(* ===== verification/AppRuntime.v ===== *)
(** * The worker's runtime calls (wapod/src/state.rs [AppRuntimeCalls], wapod/src/sgx.rs)

    What a worker provides to the instances of an app: an implementation of the
    interface that the VM context asks for, made of the access list, the worker's
    metrics and the signing key.  All clones of one instance's runtime calls share
    the locks. *)
From S2P Require Import Prelude OcallError ArgsStack Ocall OcallDef Meter Resource HostTasks GuestTasks Blobs VmContext VmFacts LinearMemory Run TcpAcl Worker WorkerFacts Types.

(** The key, and what the crypto libraries and the enclave do with it. *)
Class Keys := {
  sr25519_sign : bytes -> bytes -> bytes;
  sr25519_verify : bytes -> bytes -> bytes -> bool;
  public_of : bytes -> bytes;
  derive_hard : bytes -> list bytes -> bytes;
  key_dump : bytes -> bytes;
  blake2_256 : bytes -> bytes;
  keccak_256 : bytes -> bytes;
  (** writing the report data, then reading the quote *)
  attest : bytes -> option bytes
}.
(** A signature verifies under the key's public half. *)
Class KeysLawful `{Keys} := {
  verify_sign : forall sk m, sr25519_verify (public_of sk) m (sr25519_sign sk m) = true
}.

Section Runtime.
Context `{IpNetsLawful, KeysLawful} (sk : bytes).

Record AppRuntimeCalls : Type := MkCalls {
  art_address : bytes;
  host_filter : HostFilter;
  (** the worker, unless it is gone *)
  art_worker : option WorkerState;
  locks : gset bytes;
  (** [QueryListened] events sent *)
  listened : nat;
  art_now : Z;
  (** the random nonces of the tokens still to be made *)
  nonces : list bytes
}.
Definition AppRuntimeCalls_new (address : bytes) (f : HostFilter) (w : WorkerState) (now : Z) (rnd : list bytes)
  : AppRuntimeCalls := MkCalls address f (Some w) ∅ 0 now rnd.

Definition set_worker (r : AppRuntimeCalls) w rnd : AppRuntimeCalls :=
  MkCalls (art_address r) (host_filter r) w (locks r) (listened r) (art_now r) rnd.
Definition set_locks (r : AppRuntimeCalls) l : AppRuntimeCalls :=
  MkCalls (art_address r) (host_filter r) (art_worker r) l (listened r) (art_now r) (nonces r).
Definition set_listened (r : AppRuntimeCalls) n : AppRuntimeCalls :=
  MkCalls (art_address r) (host_filter r) (art_worker r) (locks r) n (art_now r) (nonces r).

(** [sgx::quote]. *)
Definition sgx_report_data (c : ContentType) (data : bytes) : bytes :=
  let hash := match c with
              | WorkerAttestation => blake2_256 data
              | _ => keccak_256 (content_wrap c data)
              end in
  hash ++ replicate 32 0.
Definition sgx_quote (c : ContentType) (data : bytes) : option bytes := attest (sgx_report_data c data).

Definition default_token : MetricsToken :=
  {| mt_sn := 0; mt_session := replicate 32 0; mt_nonce := replicate 32 0 |}.
Definition runtime_metrics (r : AppRuntimeCalls) : (Metrics * MetricsToken) * AppRuntimeCalls :=
  match art_worker r with
  | None => ((Metrics_default, default_token), r)
  | Some w =>
    let '(res, w) := app_metrics_call (art_now r) (art_address r) (default (replicate 32 0) (head (nonces r))) w in
    (match res with Ok mt => mt | Err _ => (Metrics_default, default_token) end,
     set_worker r (Some w) (tail (nonces r)))
  end.

#[export] Instance app_runtime_calls : RuntimeCalls AppRuntimeCalls := {|
  rc_log := fun _ _ r => r;
  rc_worker_pubkey := fun _ => Arr (public_of sk);
  rc_sign_app_data := fun data r => pair_sign sr25519_sign sk AppData (wrap_message (art_address r) data);
  rc_sgx_quote_app_data := fun data r => sgx_quote AppData (wrap_message (art_address r) data);
  rc_emit_output := fun _ r => r;
  rc_tcp_connect_allowed := fun host r => is_host_allowed (host_filter r) (str_bytes host);
  rc_app_metrics := runtime_metrics;
  rc_derive_secret := fun path r => Arr (key_dump (derive_hard sk [art_address r; blake2_256 path]));
  rc_query_listened := fun r => set_listened r (S (listened r));
  rc_try_lock := fun path r => let '(b, l) := try_lock (str_bytes path) (locks r) in (b, set_locks r l);
  rc_unlock := fun path r => let '(b, l) := unlock (str_bytes path) (locks r) in (b, set_locks r l)
|}.

Context {W : Type} `{Tokio W, !Host W, Digest, Aead}.
Abbreviation ctx := (WapoCtx W AppRuntimeCalls).

(** ** Connections *)

(** What a connecting ocall does before and after the check of the host. *)
Definition charged (c : ctx) : ctx := set_meter c (record_gas 1000 (meter c)).
Definition start_tcp (host : str) (port : int U16) : M ctx OcallError (int I32) :=
  fut ← world_do (connect_tcp host (int_val port)); meter_do record_tcp_connect_start;; push_resource (RTcpConnect fut).
Definition start_tls (host : str) (port : int U16) : M ctx OcallError (int I32) :=
  bail_if (negb (server_name host)) InvalidParameter;;
  fut ← world_do (connect_tls host (int_val port)); meter_do record_tls_connect_start;; push_resource (RTlsConnect fut).
Lemma check_connect_run lines (m : M ctx OcallError (int I32)) host (c : ctx) :
  host_filter (runtime_calls c) = filter_from_iter lines ->
  (253 < zlen (str_bytes host) -> (check_connect host;; m) c = (Err InvalidParameter, c)) /\
  (zlen (str_bytes host) <= 253 -> refused lines (str_bytes host) -> (check_connect host;; m) c = (Err Forbiden, c)) /\
  (zlen (str_bytes host) <= 253 -> ~ refused lines (str_bytes host) -> (check_connect host;; m) c = m c).
Proof.
  intros Hf. unfold check_connect. m_unfold.
  destruct (Z.ltb_spec 253 (zlen (str_bytes host))); simpl; [split_and!; (done || lia)|]. rewrite Hf.
  split_and!; [lia|..]; intros _ Hr.
  - by rewrite (proj2 (is_host_allowed_iff lines _) Hr).
  - destruct (is_host_allowed (filter_from_iter lines) (str_bytes host)) eqn:Ha; [done|]. by apply is_host_allowed_iff in Ha.
Qed.

(** C20: what the worker's list refuses to an app is decided by the text of the host, and by
    nothing else.  With the filter made of [lines], an ocall that connects to a
    text that the list refuses ends with [Forbiden], having only been charged; any
    other text of at most 253 bytes is connected to, whatever it stands for.  A
    text is refused when a line names it, or when it is the text of an address that
    a network or an address of the same family in the list contains.  So a name
    that is not in the list is never refused, whatever addresses it resolves to,
    and an IPv4-mapped address is not refused by any line about IPv4. *)
Theorem app_network_policy lines (c : ctx) : host_filter (runtime_calls c) = filter_from_iter lines ->
  (forall host port, zlen (str_bytes host) <= 253 ->
     (refused lines (str_bytes host) -> tcp_connect host port c = (Err Forbiden, charged c)) /\
     (~ refused lines (str_bytes host) -> tcp_connect host port c = start_tcp host port (charged c))) /\
  (forall host port cfg, zlen (str_bytes host) <= 253 ->
     (refused lines (str_bytes host) -> tcp_connect_tls host port cfg c = (Err Forbiden, charged c)) /\
     (~ refused lines (str_bytes host) -> tcp_connect_tls host port cfg c = start_tls host port (charged c))) /\
  (forall host port cfg, 253 < zlen (str_bytes host) ->
     tcp_connect host port c = (Err InvalidParameter, charged c) /\ tcp_connect_tls host port cfg c = (Err InvalidParameter, charged c)) /\
  (forall host, parse_ip host = None -> (forall line, line ∈ lines -> entry line <> Some host) -> ~ refused lines host) /\
  (forall a b c d, is_octet a -> is_octet b -> is_octet c -> is_octet d ->
     (forall line l, line ∈ lines -> entry line = Some l ->
        (forall net, parse_net l <> Some (inr net)) /\ forall ip, parse_ip l <> Some (V6 ip)) ->
     ~ refused lines (mapped a b c d)).
Proof.
  intros Hf. assert (Hrun : forall m host, _) by (intros m host; exact (check_connect_run lines m host (charged c) Hf)).
  split_and!; [intros host port Hn|intros host port cfg Hn|intros host port cfg Hn|apply refused_only_named|intros; by apply mapped_not_refused].
  - destruct (Hrun (start_tcp host port) host) as (_ & Hr & Ha). split; [exact (Hr Hn)|exact (Ha Hn)].
  - destruct (Hrun (start_tls host port) host) as (_ & Hr & Ha). split; [exact (Hr Hn)|exact (Ha Hn)].
  - split; [exact (proj1 (Hrun (start_tcp host port) host) Hn)|exact (proj1 (Hrun (start_tls host port) host) Hn)].
Qed.

(** ** Signed data *)

(** C34: what an instance gets signed is bound to its app: the signature of the
    [sign] ocall is over the app's address and the data, and is accepted by a
    verifier of app data for that app; the signed bytes are those of no other
    kind of message of the worker, and of no other app or data. *)
Theorem app_signature_bound data (c : ctx) sig c' : sign data c = (Ok sig, c') ->
  let a := art_address (runtime_calls c) in
  sig = sr25519_sign sk (wrap_app_data a data) /\
  verify_app_data sr25519_verify a data sig (public_of sk) = true /\
  (forall kind m, kind <> AppData -> wrap_app_data a data <> content_wrap kind m) /\
  (forall a' data', zlen a = 32 -> zlen a' = 32 -> wrap_app_data a data = wrap_app_data a' data' -> a = a' /\ data = data').
Proof.
  intros Hs a. unfold sign, checked_payload, gas in Hs. revert Hs. m_unfold.
  destruct (MAX_SIGN_SIZE <? zlen data); [done|]. intros [[= <-] _]%pair_equal_spec.
  destruct signatures_separated as (_ & Ha & Hk). split; [done|]. split; [apply verify_sign|]. split; [intros; by apply Hk|].
  intros. by apply Ha.
Qed.

(** ** Locks *)
Lemma try_lock_ocall path (c : ctx) : app_try_lock path c =
  let '(b, l) := try_lock (str_bytes path) (locks (runtime_calls c)) in
  (if b then Ok tt else Err ConditionError, set_calls c (set_locks (runtime_calls c) l)).
Proof.
  unfold app_try_lock, calls_do. m_unfold. simpl. by destruct (try_lock _ _) as [[] l].
Qed.

(** Locks exclude within an instance and not within an app: after an instance
    got a lock, every later attempt of the same instance fails until it unlocks,
    also after the instance was restarted, since a restart reuses the
    configuration; a second instance of the same app gets the same lock. *)
Theorem app_locks path (c c1 : ctx) : app_try_lock path c = (Ok tt, c1) ->
  (forall c2, locks (runtime_calls c2) = locks (runtime_calls c1) -> (app_try_lock path c2).1 = Err ConditionError) /\
  (forall now fs w cfg, ic_calls cfg = runtime_calls c1 ->
     (app_try_lock path (instance_ctx now fs w cfg)).1 = Err ConditionError) /\
  (forall now fs w cfg wk t rnd,
     ic_calls cfg = AppRuntimeCalls_new (art_address (runtime_calls c)) (host_filter (runtime_calls c)) wk t rnd ->
     (app_try_lock path (instance_ctx now fs w cfg)).1 = Ok tt) /\
  (exists c2, app_unlock path c1 = (Ok tt, c2) /\ (app_try_lock path c2).1 = Ok tt).
Proof.
  rewrite try_lock_ocall. unfold try_lock at 1.
  destruct (64 <? zlen (str_bytes path)) eqn:Hp; [done|]. destruct (64 <? Z.of_nat (size (locks (runtime_calls c)))) eqn:Hn; [done|].
  case_bool_decide as Hin; [done|]. intros [_ <-]%pair_equal_spec.
  assert (Hheld : forall c2 : ctx, str_bytes path ∈ locks (runtime_calls c2) -> (app_try_lock path c2).1 = Err ConditionError).
  { intros c2 Hc2. rewrite try_lock_ocall. unfold try_lock. rewrite Hp. rewrite bool_decide_true by done.
    by destruct (64 <? Z.of_nat (size (locks (runtime_calls c2)))). }
  split; [intros c2 Hc2; apply Hheld; rewrite Hc2; simpl; set_solver|split].
  - intros now fs w cfg Hc. apply Hheld. simpl. rewrite Hc. simpl. set_solver.
  - split.
    + intros now fs w cfg wk t rnd Hc. rewrite try_lock_ocall. simpl. rewrite Hc. simpl. unfold try_lock. by rewrite Hp.
    + eexists. split.
      * unfold app_unlock, calls_do. m_unfold. simpl. by rewrite bool_decide_true by set_solver.
      * rewrite try_lock_ocall. simpl. replace (_ ∖ _) with (locks (runtime_calls c)) by set_solver.
        unfold try_lock. by rewrite Hp, Hn, bool_decide_false.
Qed.
End Runtime.

(** ** An app on a small worker *)
Module ToyApp.
Import ToyNets.
#[export] Existing Instances toy_tokio toy_host toy_digest toy_aead.
(** Keys whose signature is key and message. *)
#[export] Instance keys : Keys := {
  sr25519_sign sk m := sk ++ m;
  sr25519_verify pk m sig := bool_decide (sig = pk ++ m);
  public_of sk := sk;
  derive_hard sk path := sk ++ concat path;
  key_dump sk := sk;
  blake2_256 b := b;
  keccak_256 b := b;
  attest data := Some data
}.
#[export] Instance keys_lawful : KeysLawful.
Proof. split. intros sk m. by apply bool_decide_true. Qed.
Definition calls : AppRuntimeCalls :=
  AppRuntimeCalls_new (replicate 32 7) (filter_from_iter demo_lines) (worker_new (MkArgs 0 3 10)) 0 [].
#[export] Existing Instance app_runtime_calls.
Definition app_ctx : WapoCtx nat AppRuntimeCalls :=
  WapoCtx_new (Arr [1; 2]) calls (MkFs ∅ []) (Meter_default 0) (MkConfig (100, 200) false) 0%nat.
End ToyApp.
Import ToyNets ToyApp.

Lemma app_network_policy_witness :
  let refused_host := Str (lit "192.168.7.7") in
  let name := Str (lit "localhost.example") in
  tcp_connect (H0 := app_runtime_calls []) refused_host (Int 80) app_ctx = (Err Forbiden, charged app_ctx) /\
  tcp_connect (H0 := app_runtime_calls []) name (Int 80) app_ctx = start_tcp name (Int 80) (charged app_ctx) /\
  world (tcp_connect (H0 := app_runtime_calls []) name (Int 80) app_ctx).2 <> world app_ctx.
Proof.
  intros host name. destruct (app_network_policy [] demo_lines app_ctx eq_refl) as (Htcp & _ & _ & Hname & _).
  split_and!; [| |vm_compute; discriminate].
  - apply (Htcp host (Int 80)); [vm_compute; discriminate|]. apply is_host_allowed_iff. vm_compute. reflexivity.
  - apply (Htcp name (Int 80)); [vm_compute; discriminate|]. apply Hname; [vm_compute; reflexivity|].
    apply (proj1 (Forall_forall _ _)). apply (bool_decide_unpack (Forall (fun l => entry l <> Some (lit "localhost.example")) demo_lines)). vm_compute. reflexivity.
Defined.
Lemma app_signature_bound_witness :
  exists sig c', sign (H0 := app_runtime_calls [9]) [1; 2] app_ctx = (Ok sig, c') /\
    verify_app_data sr25519_verify (replicate 32 7) [1; 2] sig (public_of [9]) = true.
Proof.
  destruct (sign (H0 := app_runtime_calls [9]) [1; 2] app_ctx) as [r c'] eqn:Hs.
  destruct r as [sig|e]; [|apply (f_equal fst) in Hs; vm_compute in Hs; discriminate Hs].
  exists sig, c'. split; [reflexivity|].
  exact (proj1 (proj2 (app_signature_bound [9] [1; 2] app_ctx sig c' Hs))).
Defined.

(** The lock is held by the instance, by its restart, and by a second instance. *)
Definition second_instance : InstanceConfig AppRuntimeCalls :=
  MkInstance (Arr [1; 2]) 16 false 1 10 calls None (MkConfig (100, 200) false) (Ok tt) (Ok tt).
Lemma app_locks_witness :
  exists c1, app_try_lock (H0 := app_runtime_calls []) (Str [97]) app_ctx = (Ok tt, c1) /\
    (app_try_lock (H0 := app_runtime_calls []) (Str [97]) c1).1 = Err ConditionError /\
    (app_try_lock (H0 := app_runtime_calls []) (Str [97]) (instance_ctx 0 (MkFs ∅ []) 0%nat second_instance)).1 = Ok tt.
Proof.
  eexists. split; [reflexivity|].
  destruct (app_locks [] (Str [97]) app_ctx _ eq_refl) as (Hheld & _ & Hsecond & _).
  split; [apply Hheld; reflexivity|].
  apply (Hsecond 0 (MkFs ∅ []) 0%nat second_instance (worker_new (MkArgs 0 3 10)) 0 []). reflexivity.
Defined.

=======

* [WORK TO COMPLETE]: Please copy exactly the lines from the first line of the records above through the line containing "(** [QueryListened] events sent *)", including both, and nothing more.

* [TASK RESULT]:
(* ===== verification/AppRuntime.v ===== *)
(** * The worker's runtime calls (wapod/src/state.rs [AppRuntimeCalls], wapod/src/sgx.rs)

    What a worker provides to the instances of an app: an implementation of the
    interface that the VM context asks for, made of the access list, the worker's
    metrics and the signing key.  All clones of one instance's runtime calls share
    the locks. *)
From S2P Require Import Prelude OcallError ArgsStack Ocall OcallDef Meter Resource HostTasks GuestTasks Blobs VmContext VmFacts LinearMemory Run TcpAcl Worker WorkerFacts Types.

(** The key, and what the crypto libraries and the enclave do with it. *)
Class Keys := {
  sr25519_sign : bytes -> bytes -> bytes;
  sr25519_verify : bytes -> bytes -> bytes -> bool;
  public_of : bytes -> bytes;
  derive_hard : bytes -> list bytes -> bytes;
  key_dump : bytes -> bytes;
  blake2_256 : bytes -> bytes;
  keccak_256 : bytes -> bytes;
  (** writing the report data, then reading the quote *)
  attest : bytes -> option bytes
}.
(** A signature verifies under the key's public half. *)
Class KeysLawful `{Keys} := {
  verify_sign : forall sk m, sr25519_verify (public_of sk) m (sr25519_sign sk m) = true
}.

Section Runtime.
Context `{IpNetsLawful, KeysLawful} (sk : bytes).

Record AppRuntimeCalls : Type := MkCalls {
  art_address : bytes;
  host_filter : HostFilter;
  (** the worker, unless it is gone *)
  art_worker : option WorkerState;
  locks : gset bytes;
  (** [QueryListened] events sent *)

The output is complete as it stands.